Lemma bounds_shared_ranges_witness :
  __cspaceBounds 4 [int 10; int 90; int 20; int 80; int 30; int 70]
  = __cspaceBounds 0 [int 10; int 90; int 20; int 80; int 30; int 70] ∧
  __cspaceBounds 2 [int 10; int 90; int 20; int 80; int 30; int 70]
  = __cspaceBounds 1 [int 10; int 90; int 20; int 80; int 30; int 70] ∧
  ∃ lowerb upperb l0 u0,
    __cspaceBounds 0 [int 10; int 90; int 20; int 80; int 30; int 70]
    = Ok (Array lowerb, Array upperb) ∧
    nd_getitem lowerb 0 = Ok l0 ∧
    nd_getitem upperb 0 = Ok u0 ∧
    __cspaceBounds 7 [int 10; int 90; int 20; int 80; int 30; int 70]
    = Ok (Scalar l0, Scalar u0).
Proof.
  destruct (bounds_shared_ranges 4 [int 10; int 90; int 20; int 80; int 30; int 70])
    as (Hdefault & Hhls & Hgray); [lia | lia | lia | lia |].
  split; [exact Hdefault|]. split; [exact Hhls|].
  apply Hgray. cbn. lia.
Defined.

(** ** [__cspaceSwitch] and [__cspaceRange] *)

(** X9. [__cspaceSwitch] returns an image exactly for the keys 0 to 7,
    and any failure is a [KeyError] on the key. Each of the keys 1 to 7
    applies the conversion primitive once to the input, with a code of
    its own: two such keys that use the same code are the same key. *)
Theorem switch_dispatch (Image : Type) (cvtColor : Image → ColorConversionCode → Image)
    (img : Image) (cspace cspace' : Z) :
  ((∃ img', __cspaceSwitch cvtColor img cspace = Ok img') ↔ in_enumeration cspace) ∧
  (∀ e, __cspaceSwitch cvtColor img cspace = Raise e → e = KeyError (KInt cspace)) ∧
  ((1 ≤ cspace ≤ 7)%Z → (1 ≤ cspace' ≤ 7)%Z →
   ∃ code code',
     __cspaceSwitch cvtColor img cspace = Ok (cvtColor img code) ∧
     __cspaceSwitch cvtColor img cspace' = Ok (cvtColor img code') ∧
     (code = code' → cspace = cspace')).
Proof.
  split; [|split].
  - split; [|apply cspaceSwitch_enumeration].
    intros [img' Hok].
    destruct (decide (in_enumeration cspace)) as [|Hout]; [assumption|].
    rewrite cspaceSwitch_outside in Hok by exact Hout. discriminate Hok.
  - intros e Hraise.
    destruct (decide (in_enumeration cspace)) as [Hin|Hout].
    + destruct (cspaceSwitch_enumeration cvtColor img cspace Hin) as [img' Hok].
      rewrite Hok in Hraise. discriminate Hraise.
    + rewrite cspaceSwitch_outside in Hraise by exact Hout. congruence.
  - intros Hc Hc'.
    assert (cspace ∈ [1; 2; 3; 4; 5; 6; 7]%Z) as Hcases
      by (rewrite !elem_of_cons; lia).
    assert (cspace' ∈ [1; 2; 3; 4; 5; 6; 7]%Z) as Hcases'
      by (rewrite !elem_of_cons; lia).
    repeat (apply elem_of_cons in Hcases as [->|Hcases]);
      try (by apply elem_of_nil in Hcases);
      repeat (apply elem_of_cons in Hcases' as [->|Hcases']);
      try (by apply elem_of_nil in Hcases');
      (eexists _, _; split; [reflexivity|]; split; [reflexivity|]);
      first [reflexivity | discriminate].
Qed.

Lemma switch_dispatch_witness :
  ∃ code code',
    __cspaceSwitch Converted Input 1 = Ok (Converted Input code) ∧
    __cspaceSwitch Converted Input 7 = Ok (Converted Input code') ∧
    (code = code' → 1%Z = 7%Z).
Proof.
  apply (switch_dispatch trace Converted Input 1 7); lia.
Defined.

(** X10. What [__cspaceRange] does is decided by the key and by the
    range test. For a key from 0 to 7 its outcome is the outcome of the
    range test on the converted image, with the two bounds as they were
    passed: the mask, or the error the range test raises when it
    rejects them. For any other key it is the [KeyError] of the
    conversion, and it returns a mask for no such key. *)
Theorem range_thresholds_converted (Image : Type)
    (cvtColor : Image → ColorConversionCode → Image)
    (inRange : Image → ndvalue → ndvalue → result Image)
    (img : Image) (cspace : Z) (lowerb upperb : ndvalue) :
  (in_enumeration cspace →
   ∃ img', __cspaceSwitch cvtColor img cspace = Ok img' ∧
           __cspaceRange cvtColor inRange img cspace lowerb upperb
           = inRange img' lowerb upperb) ∧
  (¬ in_enumeration cspace →
   __cspaceRange cvtColor inRange img cspace lowerb upperb
   = Raise (KeyError (KInt cspace))) ∧
  ((∃ bin_img, __cspaceRange cvtColor inRange img cspace lowerb upperb = Ok bin_img)
   → in_enumeration cspace).
Proof.
  split; [|split].
  - intros Hin.
    destruct (cspaceSwitch_enumeration cvtColor img cspace Hin) as [img' Hs].
    exists img'. split; [assumption|]. by apply cspaceRange_converted.
  - apply cspaceRange_outside.
  - intros [bin_img Hok].
    destruct (decide (in_enumeration cspace)) as [|Hout]; [assumption|].
    rewrite cspaceRange_outside in Hok by exact Hout. discriminate Hok.
Qed.

Lemma range_thresholds_converted_witness :
  ∃ img', __cspaceSwitch Converted Input 1 = Ok img' ∧
          __cspaceRange Converted (λ _ _ _, Raise CvError) Input 1
            (Scalar (int 0)) (Scalar (int 255))
          = (λ _ _ _, Raise CvError) img' (Scalar (int 0)) (Scalar (int 255)).
Proof.
  apply (range_thresholds_converted trace Converted (λ _ _ _, Raise CvError) Input 1
           (Scalar (int 0)) (Scalar (int 255))).
  unfold in_enumeration. lia.
Defined.

(** ** [main] *)

(** X11. The three outcomes of the entry point, with a range test that
    accepts what it is given. It raises [IndexError] exactly when the
    label is recognized and there are fewer than six sliders, and it
    returns exactly when the label is recognized and there are at least
    six; the remaining case is the [KeyError] on the label. *)
Theorem main_outcomes (Image : Type)
    (cvtColor : Image → ColorConversionCode → Image)
    (inRange : Image → ndvalue → ndvalue → Image)
    (img : Image) (cspace_label : string) (slider_pos : list number) :
  (main cvtColor (accepting inRange) img cspace_label slider_pos = Raise IndexError
   ↔ cspace_label ∈ recognized ∧ (length slider_pos < 6)%nat) ∧
  ((∃ r, main cvtColor (accepting inRange) img cspace_label slider_pos = Ok r)
   ↔ cspace_label ∈ recognized ∧ (6 ≤ length slider_pos)%nat) ∧
  (∀ e, main cvtColor (accepting inRange) img cspace_label slider_pos = Raise e →
        e = IndexError ∨ e = KeyError (KStr cspace_label)).
Proof.
  destruct (decide (cspace_label ∈ recognized)) as [Hin|Hout].
  - destruct (decide (6 ≤ length slider_pos)%nat) as [Hlong|Hshort].
    + destruct (main_long cvtColor inRange img cspace_label slider_pos Hin Hlong)
        as (? & ? & ? & ? & _ & _ & _ & ->).
      split; [|split].
      * split; [discriminate | lia].
      * split; [done | by eexists].
      * intros e [=].
    + rewrite main_short by (assumption || lia). split; [|split].
      * split; [intros _; split; [assumption | lia] | done].
      * split; [intros [r [=]] | lia].
      * intros e [= <-]. by left.
  - rewrite (main_unrecognized cvtColor _ img _ _ Hout). split; [|split].
    + split; [discriminate | tauto].
    + split; [intros [r [=]] | tauto].
    + intros e [= <-]. by right.
Qed.

(** X12. What the entry point hands back is what it thresholded with.
    For a recognized label and at least six sliders, the mask is the
    range test on the converted image with the bounds computed from the
    sliders, the label is returned as given, and the two lists are
    those same bounds through [tolist]. *)
Theorem main_returns_bounds_used (Image : Type)
    (cvtColor : Image → ColorConversionCode → Image)
    (inRange : Image → ndvalue → ndvalue → Image)
    (img : Image) (cspace_label : string) (slider_pos : list number) :
  cspace_label ∈ recognized →
  (6 ≤ length slider_pos)%nat →
  ∃ cspace lowerb upperb img',
    cspace_dict !! cspace_label = Some cspace ∧
    __cspaceBounds cspace slider_pos = Ok (lowerb, upperb) ∧
    __cspaceSwitch cvtColor img cspace = Ok img' ∧
    main cvtColor (accepting inRange) img cspace_label slider_pos
    = Ok (inRange img' lowerb upperb, cspace_label, tolist lowerb, tolist upperb).
Proof. apply main_long. Qed.

Lemma main_returns_bounds_used_witness :
  ∃ cspace lowerb upperb img',
    cspace_dict !! "Lab" = Some cspace ∧
    __cspaceBounds cspace [int 10; int 90; int 20; int 80; int 30; int 70; int 5]
    = Ok (lowerb, upperb) ∧
    __cspaceSwitch Converted Input cspace = Ok img' ∧
    main Converted (accepting Thresholded) Input "Lab"
      [int 10; int 90; int 20; int 80; int 30; int 70; int 5]
    = Ok (Thresholded img' lowerb upperb, "Lab", tolist lowerb, tolist upperb).
Proof.
  apply (main_returns_bounds_used trace Converted Thresholded Input "Lab"
           [int 10; int 90; int 20; int 80; int 30; int 70; int 5]).
  - apply (bool_decide_unpack _). vm_compute. exact I.
  - cbn. lia.
Defined.

(** X13. The label and the two bound lists returned by the entry point
    depend on the label and the sliders alone: two calls with the same
    label and sliders, on any two images and with any conversion and
    accepting range-test primitives, fail with the same exception or
    return the same label, lower list and upper list. *)
Theorem main_bounds_independent_of_image (Image Image' : Type)
    (cvtColor : Image → ColorConversionCode → Image)
    (inRange : Image → ndvalue → ndvalue → Image)
    (cvtColor' : Image' → ColorConversionCode → Image')
    (inRange' : Image' → ndvalue → ndvalue → Image')
    (img : Image) (img' : Image') (cspace_label : string) (slider_pos : list number) :
  match main cvtColor (accepting inRange) img cspace_label slider_pos,
        main cvtColor' (accepting inRange') img' cspace_label slider_pos with
  | Ok (_, label, lowerb, upperb), Ok (_, label', lowerb', upperb') =>
      label = label' ∧ lowerb = lowerb' ∧ upperb = upperb'
  | Raise e, Raise e' => e = e'
  | _, _ => False
  end.
Proof.
  destruct (decide (cspace_label ∈ recognized)) as [Hin|Hout].
  - destruct (decide (6 ≤ length slider_pos)%nat) as [Hlong|Hshort].
    + destruct (main_long cvtColor inRange img cspace_label slider_pos Hin Hlong)
        as (cspace & lowerb & upperb & i & Hc & Hb & _ & ->).
      destruct (main_long cvtColor' inRange' img' cspace_label slider_pos Hin Hlong)
        as (cspace' & lowerb' & upperb' & i' & Hc' & Hb' & _ & ->).
      rewrite Hc in Hc'. injection Hc' as <-.
      rewrite Hb in Hb'. injection Hb' as <- <-.
      repeat split.
    + rewrite !main_short by (assumption || lia). reflexivity.
  - rewrite (main_unrecognized cvtColor _ img _ _ Hout).
    rewrite (main_unrecognized cvtColor' _ img' _ _ Hout).
    reflexivity.
Qed.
+++++
**What is expected:** In the records above, the line with "(main cvtColor (accepting" marks the start and the line with "slider_pos = Ok (lowerb, upperb) ∧" marks the end; copy that stretch exactly, both lines included, and nothing else.

**Worked solution:**
  (main cvtColor (accepting inRange) img cspace_label slider_pos = Raise IndexError
   ↔ cspace_label ∈ recognized ∧ (length slider_pos < 6)%nat) ∧
  ((∃ r, main cvtColor (accepting inRange) img cspace_label slider_pos = Ok r)
   ↔ cspace_label ∈ recognized ∧ (6 ≤ length slider_pos)%nat) ∧
  (∀ e, main cvtColor (accepting inRange) img cspace_label slider_pos = Raise e →
        e = IndexError ∨ e = KeyError (KStr cspace_label)).
Proof.
  destruct (decide (cspace_label ∈ recognized)) as [Hin|Hout].
  - destruct (decide (6 ≤ length slider_pos)%nat) as [Hlong|Hshort].
    + destruct (main_long cvtColor inRange img cspace_label slider_pos Hin Hlong)
        as (? & ? & ? & ? & _ & _ & _ & ->).
      split; [|split].
      * split; [discriminate | lia].
      * split; [done | by eexists].
      * intros e [=].
    + rewrite main_short by (assumption || lia). split; [|split].
      * split; [intros _; split; [assumption | lia] | done].
      * split; [intros [r [=]] | lia].
      * intros e [= <-]. by left.
  - rewrite (main_unrecognized cvtColor _ img _ _ Hout). split; [|split].
    + split; [discriminate | tauto].
    + split; [intros [r [=]] | tauto].
    + intros e [= <-]. by right.
Qed.

(** X12. What the entry point hands back is what it thresholded with.
    For a recognized label and at least six sliders, the mask is the
    range test on the converted image with the bounds computed from the
    sliders, the label is returned as given, and the two lists are
    those same bounds through [tolist]. *)
Theorem main_returns_bounds_used (Image : Type)
    (cvtColor : Image → ColorConversionCode → Image)
    (inRange : Image → ndvalue → ndvalue → Image)
    (img : Image) (cspace_label : string) (slider_pos : list number) :
  cspace_label ∈ recognized →
  (6 ≤ length slider_pos)%nat →
  ∃ cspace lowerb upperb img',
    cspace_dict !! cspace_label = Some cspace ∧
    __cspaceBounds cspace slider_pos = Ok (lowerb, upperb) ∧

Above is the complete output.